“Buzzing, hissing, crackling or ringing… If these constant or intermittent internal noises sound familiar to you, you are probably one of the estimated 740 million adults worldwide who suffer from tinnitus,” start Time.
The Swiss newspaper echoesa meta-analysis published last month in never neurology on the frequency of tinnitus in the world population. From examination of 90 scientific studies, it appears that 14.4% of people are affected by these symptoms to varying degrees. “About 2% experience a severe form of it,” write the authors. The prevalence of tinnitus does not differ according to sex, but an increase associated with increasing age has been identified. Tinnitus affects “10% of young adults, 14% of middle-aged adults and 24% of older adults”, describe the authors.
Another highlight detected by Time in the study: “Eastern Europe, in particular Bulgaria (with a prevalence of 28.3% in the population), Estonia, Lithuania and Poland, are more affected than the others [régions] of Europe, without researchers knowing why”. It must be said that there is a lack of funding for research associated with this topic, lament the researchers interviewed by the newspaper.

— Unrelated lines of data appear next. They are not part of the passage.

(* ===== verification/SubmitAdmission.v ===== *)
(** * Submit admission: the operations

    Every operation of [BoltV3SubmitAdmissionState] and of its permit
    ([src/src/bolt_v3_submit_admission.rs]) that changes state, as code over
    [SubmitWorld]: each takes the mutex for its whole duration, so each is one atomic
    step (the suspension records its evidence before it takes it).  [evidence_io n] says whether the [n]-th record is appended; a record that is
    not leaves nothing in the log.  [reject_episode_max_count] is configuration.  A panic
    is [None].  The economics argument is the validity horizon of the quote, the one
    part of it that is judged here. *)

From Stdlib Require Import ZArith Lia.
From stdpp Require Import sorting strings gmap numbers list.
From S2P Require Import BTree NtTypes.
From S2P Require Import Prelude RustText DecimalAmount LossGovernor KillSwitch.
From S2P Require Import CapitalReservation CapitalAdmissionState CapitalAdmission ReservationRecovery.
From S2P Require Import SubmitAdmissionState SubmitCapital.

Open Scope Z_scope.

(** ** Evaluations *)

Definition evaluation_validate (e : BoltV3SubmitAdmissionEvaluation)
    : Result unit BoltV3SubmitAdmissionError :=
  let has_loss_context := negb (is_empty (eval_loss_halt_reasons e)) in
  let has_capital_context := is_some (eval_capital_admission_rejection e) in
  let has_admitted_context :=
    is_some (eval_rollback e) || is_some (eval_reservation_attribution e) in
  let contradictory := Err (ErrorInvariantViolation ContradictoryAdmissionDecisionContext) in
  match eval_outcome e with
  | OutcomeAdmitted => if negb has_loss_context && negb has_capital_context then Ok tt else contradictory
  | Rejected LossGovernorHalted =>
      if negb has_loss_context then Err (ErrorInvariantViolation MissingLossHaltReasons)
      else if negb has_capital_context && negb has_admitted_context then Ok tt
      else contradictory
  | Rejected CapitalAdmissionRejection =>
      if negb has_capital_context
      then Err (ErrorInvariantViolation MissingCapitalAdmissionRejectionReason)
      else if negb has_loss_context && negb has_admitted_context then Ok tt
      else contradictory
  | Rejected _ =>
      if negb has_loss_context && negb has_capital_context && negb has_admitted_context
      then Ok tt else contradictory
  end.

Definition without_loss_halt (outcome : AdmissionDecisionOutcome) (now_ns : Z)
    : BoltV3SubmitAdmissionEvaluation := mkEvaluation outcome now_ns [] None None None None.

Definition loss_halt (reasons : list LossHaltReason) (diagnostics : LossSnapshotDiagnostics)
    : BoltV3SubmitAdmissionEvaluation :=
  mkEvaluation (Rejected LossGovernorHalted) (diag_admission_now_ns diagnostics) reasons
    (Some diagnostics) None None None.

Definition capital_admission_rejected (reason : BoltV3CapitalAdmissionRejectReason) (now_ns : Z)
    : BoltV3SubmitAdmissionEvaluation :=
  mkEvaluation (Rejected CapitalAdmissionRejection) now_ns [] None (Some reason) None None.

Definition admitted_with_rollback (rollback : option BoltV3CapitalAdmissionReservationRollback)
    (attribution : option ReservationAttribution) (now_ns : Z) : BoltV3SubmitAdmissionEvaluation :=
  mkEvaluation OutcomeAdmitted now_ns [] None None rollback attribution.

Definition with_loss_snapshot_diagnostics (e : BoltV3SubmitAdmissionEvaluation)
    (diagnostics : option LossSnapshotDiagnostics) : BoltV3SubmitAdmissionEvaluation :=
  match diagnostics with
  | None => e
  | Some _ =>
      mkEvaluation (eval_outcome e) (eval_admission_now_ns e) (eval_loss_halt_reasons e) diagnostics
        (eval_capital_admission_rejection e) (eval_rollback e) (eval_reservation_attribution e)
  end.

Definition capital_admission_rejection_error (reason : option BoltV3CapitalAdmissionRejectReason)
    : BoltV3SubmitAdmissionError :=
  match reason with
  | Some reason => ErrorCapitalAdmissionRejected reason
  | None => ErrorInvariantViolation MissingCapitalAdmissionRejectionReason
  end.

Definition retired_forced_reduction_outcome_error : BoltV3SubmitAdmissionError :=
  ErrorInvariantViolation KillSwitchForcedReductionReachedNormalAdmission.

(** The error of a rejected evaluation, as [admit_at_inner] and [admission_result] match
    it; [None] when it is admitted. *)
Definition rejection_error (e : BoltV3SubmitAdmissionEvaluation) (kind : KillSwitchStateKind)
    : option BoltV3SubmitAdmissionError :=
  match eval_outcome e with
  | OutcomeAdmitted => None
  | Rejected KillSwitchLatched => Some (ErrorKillSwitchLatched kind)
  | Rejected LossGovernorHalted => Some (ErrorLossGovernorHalted (eval_loss_halt_reasons e))
  | Rejected NonPositiveNotional => Some ErrorNonPositiveNotional
  | Rejected NotionalCapExceeded => Some ErrorNotionalCapExceeded
  | Rejected ClientOrderAlreadyAuthorized => Some ErrorClientOrderAlreadyAuthorized
  | Rejected InvalidRiskReducingExitProof => Some ErrorInvalidRiskReducingExitProof
  | Rejected CountCapExhausted => Some ErrorCountCapExhausted
  | Rejected CapitalAdmissionRejection =>
      Some (capital_admission_rejection_error (eval_capital_admission_rejection e))
  | Rejected KillSwitchForcedReductionProofInvalid
  | Rejected KillSwitchForcedReductionCapExceeded => Some retired_forced_reduction_outcome_error
  | Rejected EconomicsSealRejected => Some ErrorEconomicsSealRejected
  end.

Definition submit_admission_error_from_outcome (outcome : AdmissionDecisionOutcome)
    (kind : KillSwitchStateKind) : BoltV3SubmitAdmissionError :=
  match outcome with
  | OutcomeAdmitted => ErrorInvariantViolation ExpectedRejectedOutcome
  | Rejected KillSwitchLatched => ErrorKillSwitchLatched kind
  | Rejected LossGovernorHalted => ErrorInvariantViolation MissingLossHaltReasons
  | Rejected NonPositiveNotional => ErrorNonPositiveNotional
  | Rejected NotionalCapExceeded => ErrorNotionalCapExceeded
  | Rejected ClientOrderAlreadyAuthorized => ErrorClientOrderAlreadyAuthorized
  | Rejected InvalidRiskReducingExitProof => ErrorInvalidRiskReducingExitProof
  | Rejected CountCapExhausted => ErrorCountCapExhausted
  | Rejected CapitalAdmissionRejection => capital_admission_rejection_error None
  | Rejected KillSwitchForcedReductionProofInvalid
  | Rejected KillSwitchForcedReductionCapExceeded => retired_forced_reduction_outcome_error
  | Rejected EconomicsSealRejected => ErrorEconomicsSealRejected
  end.

Definition live_submit_count_cap_outcome (current claims max_order_count : Z)
    : AdmissionDecisionOutcome :=
  match u32_checked_add current claims with
  | Some total => if total <=? max_order_count then OutcomeAdmitted else Rejected CountCapExhausted
  | None => Rejected CountCapExhausted
  end.

Definition requires_evidence_free_non_reservation_tracking (a : RecordedAdmissionAuthority) : bool :=
  match a with RecordedRiskReducing false => true | _ => false end.

Definition into_submit_authority (a : RecordedAdmissionAuthority)
    : Result BoltV3SubmitEvidenceAuthority BoltV3SubmitAdmissionError :=
  match a with
  | RecordedCommittedEntry => Ok CommittedEntry
  | RecordedRiskReducing _ => Ok RiskReducingAuthority
  | NoExternalActionAuthority =>
      Err (ErrorInvariantViolation AdmittedSubmitMissingEvidenceAuthority)
  end.

(** [capability_health().allows_admission(now_ns)], with [None] for no economics. *)
Definition ensure_economics_available (economics : option Z) (now_ns : Z)
    : Result unit BoltV3SubmitAdmissionError :=
  match economics with
  | Some valid_until_ns =>
      if valid_until_ns <? now_ns then Err (ErrorEconomicsUnavailable valid_until_ns) else Ok tt
  | None => Ok tt
  end.

(** ** Episodes: sampled evidence of repeated refusals *)

(** [iter().min_by_key(first_ns)]: the first of the minima, by ascending key. *)
Definition oldest_episode (m : gmap text RejectEpisode) : option text :=
  fst <$> foldl (λ best entry,
    match best with
    | None => Some entry
    | Some b => if reject_first_ns entry.2 <? reject_first_ns b.2 then Some entry else best
    end) None (btree_iter m).

(** The loop runs at most once per entry: [fuel] is the map's size. *)
Fixpoint evict_oldest_episodes (fuel : nat) (m : gmap text RejectEpisode) (cap : nat)
    : gmap text RejectEpisode :=
  match fuel with
  | O => m
  | S fuel' =>
      if decide (cap < size m)%nat then
        match oldest_episode m with
        | None => m
        | Some key => evict_oldest_episodes fuel' (delete key m) cap
        end
      else m
  end.

Definition evict_oldest_episodes_over_cap (m : gmap text RejectEpisode) (cap : nat)
    : gmap text RejectEpisode := evict_oldest_episodes (size m) m cap.

Section Submit.
Context {D : Type} `{DecimalOps D} `{DecimalText D}.
Context (evidence_io : nat → bool) (reject_episode_max_count : nat).
Abbreviation Capital := (BoltV3SubmitCapitalAdmissionState D).
Abbreviation Inner := (BoltV3SubmitAdmissionInner D).
Abbreviation World := (SubmitWorld D).
Abbreviation Request := (BoltV3SubmitAdmissionRequest D).
Abbreviation Error := BoltV3SubmitAdmissionError.
Abbreviation Evaluation := BoltV3SubmitAdmissionEvaluation.

Definition get_inner : Rust World Inner := rust_get sw_inner.
Definition put_inner (i : Inner) : Rust World unit := rust_modify (λ w, set_inner w i).
Definition modify_inner (f : Inner → Inner) : Rust World unit :=
  rust_modify (λ w, set_inner w (f (sw_inner w))).

(** Append a record to the evidence log; was it appended? *)
Definition append (fact : EvidenceFact) : Rust World bool := λ w,
  let appended := evidence_io (sw_appends w) in
  Some (appended,
        mkSubmitWorld (sw_inner w) (sw_reject_episodes w) (S (sw_appends w))
          (if appended then sw_log w ++ [fact] else sw_log w)).

(** A record whose outcome is only logged. *)
Definition append_nonblocking (fact : EvidenceFact) : Rust World unit :=
  append fact ≫= λ _, mret tt.

(** ** Construction *)

Definition capital_new (config : BoltV3SubmitCapitalAdmissionConfig D) : Capital :=
  mkCapital (config_venue_id config) (config_account_id config) (config_product_kind config)
    (config_collateral_currency config) (config_capital_pool config) (config_policy config)
    None None None None gate_unreconciled 0 ∅ (0, 0) false.

Definition inner_new (limits : gmap text (BoltV3LiveSubmitApprovalLimits D))
    (loss_policy : option (LossGovernorPolicy D))
    (capital : option (BoltV3SubmitCapitalAdmissionConfig D)) : Inner :=
  mkInner KsArmed limits 0 ∅ None 0 ∅ no_recovery_facts loss_policy None unobserved freshness_empty ∅
    (capital_new <$> capital).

Beware of “everything and anything”
Furthermore, warns Tobias Kleinjung, a tinnitus specialist at the Ear, Nose and Throat Clinic at University Hospital Zurich, who was not involved in this study:
“The prevention of tinnitus is crucial, because there is, to date and in most cases, a therapy that can make the symptoms disappear with certainty.”
This prevention consists of avoiding exposure to high sound levels, for example, by using earplugs at concerts, or by refraining from turning up the volume of headphones. Less well known, certain medications are also listed as ear toxic (or ototoxic), meaning they can cause symptoms such as tinnitus, aggravation of pre-existing hearing damage, or even dizziness. warns Time. This is the case for certain chemotherapy drugs (for example, cisplatin), which are essential in the treatment of certain types of cancer. Hence the importance of informing patients, but above all of supporting them, to identify any alteration of the auditory system early.